Is it wise for start up airline to start the operation with ultra long haul flight (cross pacific oceans) by leasing A380?

A 15 hours flight between Sydney to Los Angeles costs over $300,000. A return trip would cost twice as much i.e $600,000. To achieve breakeven at 80% seat factor (440 seats occupied including first class and business class), average ticket price should be about $700 one way and $ 1400 return.

How would a start up carrier fill 80% seats at the desired price of $1400 per ticket for the return trip. The markets are already saturated and supply is already more than demand in lucrative markets. And remember empty seats are perishable, therefore, operating an empty aircraft would cost almost as much as the passengers on board. This is because various operating cost categories are fixed.
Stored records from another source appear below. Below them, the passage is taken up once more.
(* ===== verification/LifecycleSafe.v ===== *)
(** * Forking and ending processes keeps the machine sound

    The table a fork retains is a list of held descriptions until a context owns it; the theorems
    say that a fork is all or nothing, and that a process that ends gives back everything it had. *)

From S2P Require Import Prelude.
From S2P Require Import State.
From S2P Require Import RustStr.
From S2P Require Import Resources.
From S2P Require Import Variables.
From S2P Require Import Descriptors.
From S2P Require Import Process.
From S2P Require Import Clock.
From S2P Require Import Scheduler.
From S2P Require Import DescriptorInv.
From S2P Require Import DescriptorSystem.
From S2P Require Import Paths.
From S2P Require Import Vfs.
From S2P Require Import VfsTree.
From S2P Require Import VfsUsage.
From S2P Require Import VfsSystem.
From S2P Require Import Syntax.
From S2P Require Import ProcessState.
From S2P Require Import Machine.
From S2P Require Import PseudoFs.
From S2P Require Import Kernel.
From S2P Require Import Lifecycle.
From S2P Require Import KernelInv.
From S2P Require Import KernelSafe.
From S2P Require Import KernelTidy.
From S2P Require Import LifecycleInv.

(** ** A table without a process is a list of handles *)

Abbreviation table_ids t := (btree_values (ft_entries t)).

Lemma holders_handles a T h U pid t i : T !! pid = None →
  holders (MkDescSystem a (<[pid := t]> T) h U) i = holders (MkDescSystem a T (table_ids t ++ h) U) i.
Proof.
  intros Hp. unfold holders. cbn [dy_tables dy_handles]. rewrite map_sum_insert by done.
  rewrite list_count_app, table_count_values. lia.
Qed.

Lemma desc_to_handles a T h U pid t : T !! pid = None →
  desc_wf (MkDescSystem a (<[pid := t]> T) h U) → desc_wf (MkDescSystem a T (table_ids t ++ h) U).
Proof.
  intros Hp [Ha Ht Hc]. split; [done| |].
  - intros q x Hq. apply (Ht q). cbn [dy_tables] in *. rewrite lookup_insert_ne; [done|]. intros ->. congruence.
  - eapply counts_ext; [|exact Hc]. intros i. by apply holders_handles.
Qed.

Lemma desc_from_handles a T h U pid t : T !! pid = None → table_wf t →
  desc_wf (MkDescSystem a T (table_ids t ++ h) U) → desc_wf (MkDescSystem a (<[pid := t]> T) h U).
Proof.
  intros Hp Hw [Ha Ht Hc]. split; [done| |].
  - intros q x. cbn [dy_tables]. intros [[<- <-]|[_ Hq]]%lookup_insert_Some; [done|by apply (Ht q)].
  - eapply counts_ext; [|exact Hc]. intros i. symmetry. by apply holders_handles.
Qed.

Lemma fresh_table (T : gmap Z FdTable) : ∃ pid, T !! pid = None.
Proof. exists (fresh (dom T)). apply not_elem_of_dom, is_fresh. Qed.

Lemma desc_fork a T h U pid t a' t' : desc_wf (MkDescSystem a T h U) → T !! pid = Some t →
  fd_fork t a = (a', Ok t') →
  t' = t ∧ table_wf t ∧ desc_wf (MkDescSystem a' T (table_ids t ++ h) U) ∧ da_next_pipe a ≤ da_next_pipe a'.
Proof.
  intros Hy Ht Hf. destruct (fresh_table T) as [c Hc].
  assert (Ht' : t' = t) by (unfold fd_fork in Hf; destruct (fork_retain _ _ _) as [? []]; congruence). subst t'.
  destruct (fork_step_ok _ pid c Hy) as (y & ev & Hstep & Hwf & Htr).
  cbn [desc_step dy_tables dy_arena dy_handles dy_unowned] in Hstep. rewrite Ht, Hc, Hf in Hstep. injection Hstep as <- <-.
  split_and!; [done|by eapply (dw_tables _ Hy)|by eapply desc_to_handles|]. by apply transition_next in Htr.
Qed.

Lemma desc_close a T h U t : table_wf t → desc_wf (MkDescSystem a T (table_ids t ++ h) U) →
  desc_wf (MkDescSystem (close_all t a).2 T h U) ∧ da_next_pipe a ≤ da_next_pipe (close_all t a).2.
Proof.
  intros Hw Hy. destruct (fresh_table T) as [c Hc]. pose proof (desc_from_handles _ _ _ _ c t Hc Hw Hy) as Hi.
  destruct (exit_step_ok _ c Hi) as (y & ev & Hstep & Hwf & Htr).
  cbn [desc_step dy_tables dy_arena dy_handles dy_unowned] in Hstep. rewrite lookup_insert_eq in Hstep.
  destruct (close_all t a) as [t' a'] eqn:Hca. injection Hstep as <- <-. cbn [dy_arena] in Htr.
  rewrite delete_insert_id in Hwf by done. split; [done|]. by apply transition_next in Htr.
Qed.

(** Closing what a fork retained leaves the arena as it was. *)
Lemma fork_close t a a' t' : (∀ fd id, ft_entries t !! fd = Some id →
    ∃ e, da_descriptions a !! id = Some e ∧ 1 ≤ de_references e) →
  fd_fork t a = (a', Ok t') → (close_all t' a').2 = a.
Proof.
  intros He Hf. pose proof (fd_fork_bump t a He) as Hb. rewrite Hf in Hb. destruct Hb as [-> ->].
  unfold close_all. cbn [snd]. rewrite release_each_bump.
  - rewrite bump_zero; [done|]. intros i. rewrite table_count_values. lia.
  - intros id [fd Hfd]%elem_of_btree_values. eauto.
  - intros i. rewrite table_count_values. lia.
Qed.

Lemma fork_refused t a a' e : (∀ fd id, ft_entries t !! fd = Some id →
    ∃ e, da_descriptions a !! id = Some e ∧ 1 ≤ de_references e) → fd_fork t a = (a', Err e) → a' = a.
Proof. intros He Hf. pose proof (fd_fork_bump t a He) as Hb. by rewrite Hf in Hb. Qed.

Lemma desc_referenced a T h U pid t fd id : desc_wf (MkDescSystem a T h U) → T !! pid = Some t →
  ft_entries t !! fd = Some id → ∃ e, da_descriptions a !! id = Some e ∧ 1 ≤ de_references e.
Proof.
  intros Hy Ht Hfd. assert (Hh : 0 < holders (MkDescSystem a T h U) id).
  { rewrite (holders_split _ pid t) by done. pose proof (table_count_has t fd id Hfd).
    pose proof (other_holders_pos (MkDescSystem a T h U) pid id). lia. }
  pose proof (dw_counts _ Hy) as Hc. destruct (co_live _ _ _ Hc id Hh) as [n Hn].
  pose proof (counts_refs _ _ _ _ _ Hc Hn) as ->. rewrite refs_lookup in Hn. cbn [dy_arena] in Hn.
  destruct (da_descriptions a !! id) as [en|]; [|done]. exists en. split; [done|]. simpl in Hn. injection Hn as Hn. lia.
Qed.

Lemma fork_files t a a' r : fd_fork t a = (a', r) → (∀ fd id, ft_entries t !! fd = Some id →
    ∃ e, da_descriptions a !! id = Some e ∧ 1 ≤ de_references e) → files_kept a a'.
Proof.
  intros Hf He. pose proof (fd_fork_bump t a He) as Hb. rewrite Hf in Hb. destruct r as [t'|e]; [|by subst].
  destruct Hb as [_ ->]. intros id f. unfold file_at. rewrite bump_lookup. by destruct (da_descriptions a !! id).
Qed.

Lemma release_each_files a ids : files_kept a (release_each a ids).
Proof.
  revert a. induction ids as [|id ids IH]; intros a; [done|]. cbn [release_each].
  etransitivity; [apply (release_files a id)|apply IH].
Qed.

Lemma close_all_files t a : files_kept a (close_all t a).2.
Proof. apply release_each_files. Qed.

(** ** The machine around a forked table *)

Lemma sound_arena h h' b s a : sound h b s →
  (∃ U, desc_wf (MkDescSystem a (ps_fds <$> m_states s) h' U)) →
  da_next_pipe (m_descriptors s) ≤ da_next_pipe a → files_ok (m_vfs s) a → sound h' b (set_descriptors s a).
Proof.
  intros Hs Hd Hn Hf. open_sound Hs. split; try done. intros pipe n Hp.
  destruct (Gpipes pipe n Hp). split; [done|]. simpl. lia.
Qed.

Lemma sound_fork h b s pid p a t : sound h b s → m_states s !! pid = Some p →
  fd_fork (ps_fds p) (m_descriptors s) = (a, Ok t) →
  t = ps_fds p ∧ table_wf t ∧ sound (table_ids t ++ h) b (set_descriptors s a) ∧ (close_all t a).2 = m_descriptors s.
Proof.
  intros Hs Hp Hf. destruct (gs_desc _ _ _ Hs) as [U HU].
  assert (Hp' : (ps_fds <$> m_states s) !! pid = Some (ps_fds p)) by (by rewrite lookup_fmap, Hp).
  pose proof (λ fd id, desc_referenced _ _ _ _ _ _ fd id HU Hp') as Hr.
  destruct (desc_fork _ _ _ _ _ _ _ _ HU Hp' Hf) as (-> & Hw & Hd & Hn).
  split_and!; [done|done| |by eapply fork_close].
  eapply sound_arena; [exact Hs|by exists U|done|].
  eapply files_ok_kept; [by eapply fork_files|]. apply (gs_files _ _ _ Hs).
Qed.

Lemma sound_fork_refused h b s pid p a e : sound h b s → m_states s !! pid = Some p →
  fd_fork (ps_fds p) (m_descriptors s) = (a, Err e) → a = m_descriptors s.
Proof.
  intros Hs Hp Hf. destruct (gs_desc _ _ _ Hs) as [U HU]. eapply fork_refused; [|exact Hf]. intros fd id.
  eapply desc_referenced; [exact HU|]. by rewrite lookup_fmap, Hp.
Qed.

Lemma sound_closed h b s t : sound (table_ids t ++ h) b s → table_wf t →
  sound h b (set_descriptors s (close_all t (m_descriptors s)).2).
Proof.
  intros Hs Hw. destruct (gs_desc _ _ _ Hs) as [U HU]. destruct (desc_close _ _ _ _ _ Hw HU) as [Hd Hn].
  eapply sound_arena; [exact Hs|by exists U|done|]. eapply files_ok_kept, (gs_files _ _ _ Hs). apply close_all_files.
Qed.

(** A context that appears takes the descriptors and the memory kept for it. *)
Lemma sound_appear h b s p : sound (table_ids (ps_fds p) ++ h) (b + context_bytes p) s → 0 ≤ b →
  m_states s !! ps_pid p = None → table_wf (ps_fds p) → reserved_ok (ps_reserved p) →
  process_live (m_processes s) (ps_pid p) → sound h b (set_states s (<[ps_pid p := p]> (m_states s))).
Proof.
  intros Hs Hb Hnone Hw Hr Hl. open_sound Hs. split; try done; cbn [m_states set_states].
  - destruct Gdesc as [U HU]. exists U. unfold arena_of. cbn [m_descriptors m_states set_states]. rewrite fmap_insert.
    apply desc_from_handles; [by rewrite lookup_fmap, Hnone|done|exact HU].
  - cbn [m_resources set_states]. rewrite Gmemory. unfold held, reserved. cbn [m_states m_pipe_reservations set_states].
    rewrite map_sum_insert by done. lia.
  - intros q x [[<- <-]|[_ Hx]]%lookup_insert_Some; [done|by apply Gcontexts].
  - intros q Hq. apply Gtasks in Hq. destruct (decide (q = ps_pid p)) as [->|Hne]; [by rewrite lookup_insert_eq|].
    by rewrite lookup_insert_ne.
  - intros q Hq. destruct (decide (q = ps_pid p)) as [->|Hne]; [done|]. rewrite lookup_insert_ne in Hq by done. by apply Gprocesses.
Qed.

(** One that disappears leaves them. *)
Lemma sound_vanish h b s pid p : sound h b s → m_states s !! pid = Some p → ¬ task_live (m_scheduler s) pid →
  sound (table_ids (ps_fds p) ++ h) (b + context_bytes p) (set_states s (delete pid (m_states s))).
Proof.
  intros Hs Hp Ht. pose proof (context_bytes_nonneg _ _ (gs_contexts _ _ _ Hs _ _ Hp)). open_sound Hs.
  split; try done; cbn [m_states set_states].
  - destruct Gdesc as [U HU]. exists U. unfold arena_of in *. cbn [m_descriptors m_states set_states].
    rewrite fmap_delete. apply (desc_to_handles _ _ _ _ pid); [apply lookup_delete_eq|].
    rewrite insert_delete_id; [done|]. by rewrite lookup_fmap, Hp.
  - lia.
  - cbn [m_resources set_states]. rewrite Gmemory. unfold held, reserved. cbn [m_states m_pipe_reservations set_states].
    rewrite (map_sum_delete _ _ _ _ Hp). lia.
  - intros q x [_ Hx]%lookup_delete_Some. by apply Gcontexts.
  - intros q Hq. destruct (decide (q = pid)) as [->|Hne]; [done|]. rewrite lookup_delete_ne by done. by apply Gtasks.
  - intros q [x [_ Hx]%lookup_delete_Some]. apply Gprocesses. by eexists.
Qed.

(** Undoing a record that no context needs. *)
Lemma sound_undo h b s pid cwd : sound h b s → m_states s !! pid = None →
  sound h b (set_processes s (process_reap (process_exit (m_processes s) pid 125 cwd) pid).1).
Proof.
  intros Hs Hp. pose proof (gs_table _ _ _ Hs) as Ht. apply sound_processes; [done| |].
  - apply (process_op_wf _ (OpReap pid)), (process_op_wf _ (OpExit pid 125 cwd)), Ht.
  - intros q Hq Hl. apply reap_live. destruct Hl as (r & Hr & Hx). exists r. split; [|done].
    unfold process_exit, update_record. cbn [pt_records]. rewrite lookup_alter_ne; [done|]. intros ->. rewrite Hp in Hq. by destruct Hq.
Qed.

Lemma dispatch_some c : sched_wf c → sc_current c = None → sc_runnable c ≠ [] →
  ∃ c' next, dispatch c = (c', Ok (Some next)) ∧ sched_wf c' ∧ task_live c' next ∧ no_task_born c c'.
Proof.
  intros Hc Hn Hr. pose proof (dispatch_wf c Hc) as Hw. pose proof (dispatch_born c) as Hb. revert Hw Hb. unfold dispatch.
  rewrite Hn. destruct (sc_runnable c) as [|pid queue] eqn:Hq; [done|].
  pose proof (sw_runnable _ Hc pid) as Hpid. rewrite Hq in Hpid. rewrite (proj1 Hpid) by left.
  intros Hw Hb. do 2 eexists. split_and!; [reflexivity|done| |done]. unfold task_live. cbn [sc_states]. by rewrite lookup_insert_eq.
Qed.

(** ** The memory a fork asks for is a size *)

Lemma sat_add_nonneg a b : 0 ≤ a → 0 ≤ b → 0 ≤ sat_add64 a b.
Proof. unfold sat_add64. assert (0 ≤ U64_MAX) by done. lia. Qed.

Lemma foldl_nonneg {A} (f : Z → A → Z) l t :
  (∀ t a, 0 ≤ t → a ∈ l → 0 ≤ f t a) → 0 ≤ t → 0 ≤ foldl f t l.
Proof.
  revert t. induction l as [|a l IH]; intros t Hf Ht; [done|]. simpl. apply IH.
  - intros t' a' Ht' Ha'. apply Hf; [done|by right].
  - apply Hf; [done|left].
Qed.

Lemma sat_total_nonneg {A} (f : A → Z) l : (∀ a, a ∈ l → 0 ≤ f a) → 0 ≤ sat_total f l.
Proof. intros Hf. apply foldl_nonneg; [|done]. intros t a Ht Ha. apply sat_add_nonneg; auto. Qed.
To fill up your aircraft, you will have to sell seats well below operating cost to attract passengers from other airlines competing on the same route. A chain reaction of cut throat prices would soon drive out the start up from market as old ones have more financial staying power than the new ones, with limited finances.
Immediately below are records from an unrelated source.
(* ===== verification/KernelSystem.v ===== *)
(** * The system-call interface

    The modelled calls and the operations on processes as one type, the machine that runs them, and
    the theorems over it: every operation keeps the invariant and cannot bring the host down (two
    families apart), the accounts are exact after any sequence of operations, a fork is all or
    nothing, an exit returns everything. *)

From S2P Require Import Prelude.
From S2P Require Import State.
From S2P Require Import RustStr.
From S2P Require Import Resources.
From S2P Require Import Process.
From S2P Require Import Clock.
From S2P Require Import Scheduler.
From S2P Require Import Variables.
From S2P Require Import Descriptors.
From S2P Require Import DescriptorInv.
From S2P Require Import DescriptorSystem.
From S2P Require Import Paths.
From S2P Require Import Vfs.
From S2P Require Import VfsTree.
From S2P Require Import VfsUsage.
From S2P Require Import VfsSystem.
From S2P Require Import ProcessState.
From S2P Require Import Machine.
From S2P Require Import PseudoFs.
From S2P Require Import Kernel.
From S2P Require Import KernelInv.
From S2P Require Import KernelSafe.
From S2P Require Import KernelTidy.
From S2P Require Import Lifecycle.
From S2P Require Import LifecycleInv.
From S2P Require Import LifecycleSafe.
From S2P Require Import Boot.
From S2P Require Import BootInv.
From S2P Require Import ShellVars.
From S2P Require Import Expand.
From S2P Require Import ExpandInv.

(** ** Calls *)

Inductive Call :=
| CallOpenAt (fd : Z) (cwd path : string) (options : OpenFile)
| CallOpen (cwd path : string) (options : OpenFile)
| CallRead (fd maximum : Z)
| CallReadAt (fd offset maximum : Z)
| CallWrite (aliased : bool) (fd : Z) (data : bytes)
| CallSeek (fd delta whence : Z)
| CallResize (aliased : bool) (fd size : Z)
| CallClose (fd : Z)
| CallDuplicate (source destination : Z)
| CallPipe (close_on_exec nonblocking : bool)
| CallLock (fd : Z) (mode : option FileLockMode)
| CallReadiness (fd : Z) (writing : bool)
| CallBlock (w : IoWait)
| CallFileState (fd : Z)
| CallDescriptorState (fd : Z)
| CallDirectoryPath (fd : Z)
| CallChmod (cwd path : string) (mode : Z)
| CallUnlink (cwd path : string)
| CallMkdir (cwd path : string)
| CallRmdir (cwd path : string)
| CallMkdirAll (base path : string)
| CallCopyFile (base from to : string)
| CallSymlink (base target link : string)
| CallChown (base path : string) (uid gid : option Z)
| CallTouch (base path : string) (mtime_ms : Z)
| CallWriteFile (base path : string) (data : bytes) (mode : Z)
| CallPutFile (base path : string) (data : bytes) (mode : Z)
| CallBatch (base : string) (changes : list FileChange)
| CallMetadata (base path : string) (follow : bool)
| CallMetadataFd (fd : Z)
| CallReadLink (base path : string) (maximum : Z)
| CallListDir (cwd path : string)
| CallReadLimited (cwd path : string) (limit : Z)
| CallCanonicalize (base path : string) (strict : bool)
| CallChdir (path : string)
| CallUmask (mask : Z)
| CallHostname (name : string)
| CallClock (clock : ClockId)
| CallScheduleWake (duration_ns : Z)
| CallRandom (count : nat)
| CallTempId
| CallChildStatus (pid : Z)
| CallChildCompletion (pid : Z)
| CallReap (pid : Z).

Section system.
Context (format_seconds : Z → string) (engine : TextEngine).

(** A call for its effect on the machine. *)
Definition discard {A} (m : mach A) : mach unit := _ ← m; mret tt.

Definition run_call (call : Call) : mach unit :=
  match call with
  | CallOpenAt fd cwd path options => discard (sys_open_file_at format_seconds fd cwd path options)
  | CallOpen cwd path options => discard (sys_open_file format_seconds cwd path options)
  | CallRead fd maximum => discard (read_fd_checked fd maximum)
  | CallReadAt fd offset maximum => discard (read_fd_at_checked fd offset maximum)
  | CallWrite aliased fd data => discard (write_fd_checked aliased fd data)
  | CallSeek fd delta whence => discard (sys_seek fd delta whence)
  | CallResize aliased fd size => discard (sys_resize_file aliased fd size)
  | CallClose fd => discard (sys_close fd)
  | CallDuplicate source destination => discard (sys_duplicate source destination)
  | CallPipe close_on_exec nonblocking => discard (sys_pipe close_on_exec nonblocking)
  | CallLock fd mode => discard (sys_file_lock fd mode)
  | CallReadiness fd writing => discard (sys_descriptor_readiness fd writing)
  | CallBlock w => discard (block_on_io w)
  | CallFileState fd => discard (sys_file_state fd)
  | CallDescriptorState fd => discard (sys_descriptor_state fd)
  | CallDirectoryPath fd => discard (sys_directory_path fd)
  | CallChmod cwd path mode => discard (sys_chmod cwd path mode)
  | CallUnlink cwd path => discard (sys_unlink cwd path)
  | CallMkdir cwd path => discard (sys_mkdir cwd path)
  | CallRmdir cwd path => discard (sys_rmdir cwd path)
  | CallMkdirAll base path => discard (sys_mkdir_all base path)
  | CallCopyFile base from to => discard (sys_copy_file base from to)
  | CallSymlink base target link => discard (sys_symlink base target link)
  | CallChown base path uid gid => discard (sys_chown base path uid gid)
  | CallTouch base path mtime_ms => discard (sys_touch base path mtime_ms)
  | CallWriteFile base path data mode => discard (sys_write_file base path data mode)
  | CallPutFile base path data mode => discard (sys_put_file_with_parents base path data mode)
  | CallBatch base changes => discard (sys_apply_file_batch base changes)
  | CallMetadata base path follow => discard (sys_metadata format_seconds base path follow)
  | CallMetadataFd fd => discard (sys_metadata_fd format_seconds fd)
  | CallReadLink base path maximum => discard (sys_read_link_prefix format_seconds base path maximum)
  | CallListDir cwd path => discard (fs_list_dir format_seconds cwd path)
  | CallReadLimited cwd path limit => discard (fs_read_limited format_seconds cwd path limit)
  | CallCanonicalize base path strict => discard (sys_canonicalize format_seconds base path strict)
  | CallChdir path => discard (sys_chdir format_seconds path)
  | CallUmask mask => discard (sys_set_umask mask)
  | CallHostname name => discard (sys_set_hostname name)
  | CallClock clock => discard (sys_clock_time_ns clock)
  | CallScheduleWake duration_ns => discard (sys_schedule_wake duration_ns)
  | CallRandom count => discard (sys_random_fill count)
  | CallTempId => discard sys_allocate_temp_id
  | CallChildStatus pid => discard (sys_child_status pid)
  | CallChildCompletion pid => discard (sys_child_completion pid)
  | CallReap pid => discard (sys_reap_child pid)
  end.

(** The arguments are values of their Rust types, and the root is not removed (see the findings). *)
Definition call_valid (s : Machine) (call : Call) : Prop :=
  match call with
  | CallRead _ maximum => 0 ≤ maximum
  | CallResize _ _ size => 0 ≤ size
  | CallRmdir cwd path => realpath (m_vfs s) (resolve_against cwd path) true ≠ Ok "/"
  | _ => True
  end.

(** The calls that can panic: a resize, and those that ask for the identity of a generated node
    (see the findings). *)
Definition host_may_panic (call : Call) : bool :=
  match call with
  | CallResize _ _ _ | CallMetadata _ _ _ | CallMetadataFd _ | CallCanonicalize _ _ _ | CallChdir _ => true
  | _ => false
  end.

Lemma safe_discard_call {A} may h b (m : mach A) : safe may h b m → safe may h b (discard m).
Proof. intros Hm. unfold discard. apply safe_bind; [done|]. intros. apply safe_ret. Qed.

Lemma run_call_ok h b call s : good h b s → call_valid s call →
  wpm (host_may_panic call = true) (run_call call) s (λ _ s', good h b s').
Proof.
  intros Hs Hv. destruct call; cbn [run_call call_valid host_may_panic] in *;
    try (apply (safe_discard_call _ h b); [|done]; clear Hs s; auto 2 with kernel_safe; fail).
  - apply (safe_discard_call _ h b); [|done]. unfold sys_descriptor_state. keep_safe.
  - apply (safe_discard_call _ h b); [|done]. unfold sys_directory_path. keep_safe.
  - unfold discard. apply wpm_bind. eapply wpm_mono; [by apply wpm_rmdir|]. by intros.
Qed.

(** ** Actions

    A call of the active process, an operation on processes, or the choice of the next process. *)

Inductive Action :=
| ActCall (call : Call)
| ActFork (command : string) (new_shell foreground detached : bool) (placement : ChildPlacement)
| ActSession
| ActExit (status : Z)
| ActConfigure (pid : Z) (cwd : option string) (environment : option (gmap string string))
| ActSignal (pid : Z) (signal : Signal)
| ActSignalGroup (group : Z) (signal : Signal)
| ActTerminalSignal (signal : Signal)
| ActForeground (group : Z)
| ActStop (signal : Signal)
| ActTakeDelivery
| ActHandlerDone
| ActTakeDefault
| ActSyncMemory
| ActReleaseExpansion
| ActReleaseExec
| ActExpand (words : list string)
| ActSetVar (name value : string)
| ActYield
| ActDispatch.

Context (NODE_SIZE REDIRECT_SIZE : Z) (Hnode : 0 ≤ NODE_SIZE) (Hredirect : 0 ≤ REDIRECT_SIZE).

(** The process that gets the processor becomes the active one. *)
Definition dispatch_active : lifecycle unit :=
  dispatched ← sched_do dispatch;
  match dispatched with
  | Err error => refuse (DispatchChild error)
  | Ok None => accept tt
  | Ok (Some next) => activate next
  end.

Definition run_action (action : Action) : mach unit :=
  match action with
  | ActCall call => run_call call
  | ActFork command new_shell foreground detached placement =>
      discard (create_child NODE_SIZE REDIRECT_SIZE command new_shell foreground detached placement)
  | ActSession => discard (spawn_shell_session NODE_SIZE REDIRECT_SIZE)
  | ActExit status => p ← current; finish_child (ps_pid p) status
  | ActConfigure pid cwd environment => discard (configure_process pid cwd environment)
  | ActSignal pid signal => discard (send_signal pid signal)
  | ActSignalGroup group signal => discard (send_signal_group group signal)
  | ActTerminalSignal signal => discard (send_terminal_signal signal)
  | ActForeground group => discard (set_terminal_foreground group)
  | ActStop signal => discard (stop_active_process signal)
  | ActTakeDelivery => discard take_signal_delivery
  | ActHandlerDone => finish_signal_handler
  | ActTakeDefault => discard take_default_termination
  | ActSyncMemory => discard sync_shell_memory
  | ActReleaseExpansion => release_expansion_memory
  | ActReleaseExec => release_exec_metadata
  | ActExpand words => discard (expand_words_with engine words)
  | ActSetVar name value => discard (on_context (λ p, (set_var p name value, tt)))
  | ActYield => discard (sched_do yield_current)
  | ActDispatch => discard dispatch_active
  end.

(** When the machine takes the action: a process is active, and one that ends is running. *)
Definition permitted (s : Machine) (action : Action) : Prop :=
  match action with
  | ActDispatch => True
  | ActExit _ => is_Some (m_states s !! m_active s) ∧ sc_current (m_scheduler s) = Some (m_active s)
  | ActCall call => is_Some (m_states s !! m_active s) ∧ call_valid s call
  | _ => is_Some (m_states s !! m_active s)
  end.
It is very important for the entrepreneurs to understand the dynamics of airline business and its operating costs before they jump into this business. Please also read an answer to the similar question at the following link:

Muhammad Afsar Malik’s answer to If airlines are such a bad business model then why do businessmen keep lining up to start them?
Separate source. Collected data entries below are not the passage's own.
(* ===== verification/ExecSpec.v ===== *)
(** * What a construct of the shell means (src/src/exec.rs)

    The executor takes syntax apart into frames, because a process must be able to stop between any
    two of them. [run_node] says what it is for: the constructs by recursion on the tree, as one would
    write an interpreter that never has to stop. Each [turn] is one quantum of the process, after
    which the others run; a simple command (and a construct with a command substitution in its own
    text) is left to the machine. [run_node_is_implemented] is the refinement: whatever [run_node]
    returns, the machine arrives at by polls, above any frames. *)

From S2P Require Import Prelude.
From S2P Require Import RustStr.
From S2P Require Import Arith.
From S2P Require Import State.
From S2P Require Import Scheduler.
From S2P Require Import Clock.
From S2P Require Import Resources.
From S2P Require Import Syntax.
From S2P Require Import ProcessState.
From S2P Require Import ShellVars.
From S2P Require Import Machine.
From S2P Require Import ExpandText.
From S2P Require Import Expand.
From S2P Require Import Kernel.
From S2P Require Import Lifecycle.
From S2P Require Import ExecData.
From S2P Require Import ExecText.
From S2P Require Import ExecVars.
From S2P Require Import Redirects.
From S2P Require Import ExecHost.
From S2P Require Import ExecPrep.
From S2P Require Import Exec.
From S2P Require Import BootInv.
From S2P Require Import ScriptHost.
From S2P Require Import ExecStack.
If you still insist to go ahead with your desired project then here is what you need to do:

  • Arrange about a $ 300 million worth of working capital, minimum 02 A380s aircraft on lease, to operate daily flight between Sydney and Los Angles, for a period of at least one year.
  • Start selling seats at half the seat-mile cost. your competitors will probably not react until they start to lose their market share significantly.
  • When you hit a stable seat factor of 90% or above, then gradually start to increase the price of ticket, which remains at least 20% below the competitors, no matter how low they stoop to drive you out of market. Maintain this strategy until end of the year. With $300 million, you have enough working capital to operate daily flight for the whole year, even without any passenger on board.

At the end of an year, one of the two things would have happened. Either one of the two or three competitors in the would have left the market or reduced its capacity on the route, equal to the capacity floated by your start up airline. You can then start to operate at breakeven seat factor of around 80% and hope that no one else repeats what you have done to capture the market.

The big question is how will you arrange $300 million, unless you already have very deep pockets? Assuming that you have them then it would also require a very large heart to lose it all within a period of one year.